Reporter has his own car hacked in test, turns out it’s quite easy.
This is from The Blaze, go there for pics and video and the rest of the story:
Jul. 26, 2013 9:17am Jonathon M. Seidl
If you’re at all the slightest bit skeptical of the emerging capability of hackers to take control of your electronic devices, then don’t watch this video. Why? Because you may never drive your car again after you see how a couple of government-funded tech guys were able to hack into, and take control of, one reporter’s vehicle — while he was driving it.
The experiment was the product of Forbes reporter Andy Greenberg, who wanted to see just how vulnerable cars are to hacking by Charlie Miller and Chris Valasek, two researchers who reseived an $80,000 grant from the Pentagon’s research wing, DARPA, to study such vulnerabilities. The scary answer — shown in a video report — to how vulnerable is “very.”
Take for example that Miller, while plugged into the car’s computer system in the back seat — could do things like change how much fuel the car appears to have, alter the speedometer reading, actually turn the steering wheel, honk the horn, and even mess with the brakes:
Greenberg describes the capabilities of the hackers this way [emphasis added]:…

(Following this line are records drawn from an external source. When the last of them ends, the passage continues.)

(** [Stream.Kind] *)
Definition s_Kind : SM (Kind * Z) := fun s =>
  match s_kind s with
  | Some _ => cachedKind s
  | None =>
      let s := set_kinderr s None in
      let tos := head (s_stack s) in
      if match tos with Some t => lp_pos t =? lp_size t | None => false end
      then (s, Err EOL)
      else
        match s_readKind s with
        | (s, Ok (k, size, err)) =>
            let s := set_size (set_kind s (Some k)) size in
            cachedKind (set_kinderr s (match err with
                                       | Some e => Some e
                                       | None => sizeCheck s size
                                       end))
        | (s, Err e) => (s, Err e)
        | (s, Panic) => (s, Panic)
        | (s, NoFuel) => (s, NoFuel)
        end
  end.

Definition rearm : SM unit := fun s => (set_kind s None, Ok tt).

(** [Stream.Bytes] *)
Definition s_Bytes : SM bytes :=
  do (kind, size) <- s_Kind;
  match kind with
  | KByte => do _ <- rearm; fun s => (s, Ok [s_byteval s])
  | KString =>
      do b <- readFull size;
      if (size =? 1) && (hd 0 b <? 128) then sfail ErrCanonSize else sret b
  | KList => sfail ErrExpectedString
  end.

(** [Stream.Raw] *)
Definition s_Raw : SM bytes :=
  do (kind, size) <- s_Kind;
  match kind with
  | KByte => do _ <- rearm; fun s => (s, Ok [s_byteval s])
  | KString => do content <- readFull size; sret (puthead 0x80 0xB7 size ++ content)
  | KList => do content <- readFull size; sret (puthead 0xC0 0xF7 size ++ content)
  end.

…“Academics have shown you can get remote code execution,” Valasek, told Greenberg. “We showed you can do a lot of crazy things once you’re inside.”
Forbes sums up just what that consists of in a graphic:
Forbes posted a graphic showing exactly what the hackers did during the experiment. (Source: Forbes)
The capability comes at a time when some are theorizing the car-accident death of journalist Michael Hastings is suspicious. Hastings is the former Rolling Stone reporter who died in a fiery car wreck this summer after apparently sending an email that he was working on a big story. He is also the journalist whose reporting led to the resignation of Gen. Stanley McChrystal.
To be clear, neither Forbes nor the researchers insinuated their work could explain the crash. But many will certainly find it interesting.
“Imagine you’re driving down a highway at 80 ,” Valasek tells Greenberg in his report. “You’re going into the car next to you or into oncoming traffic. That’s going to be bad times.”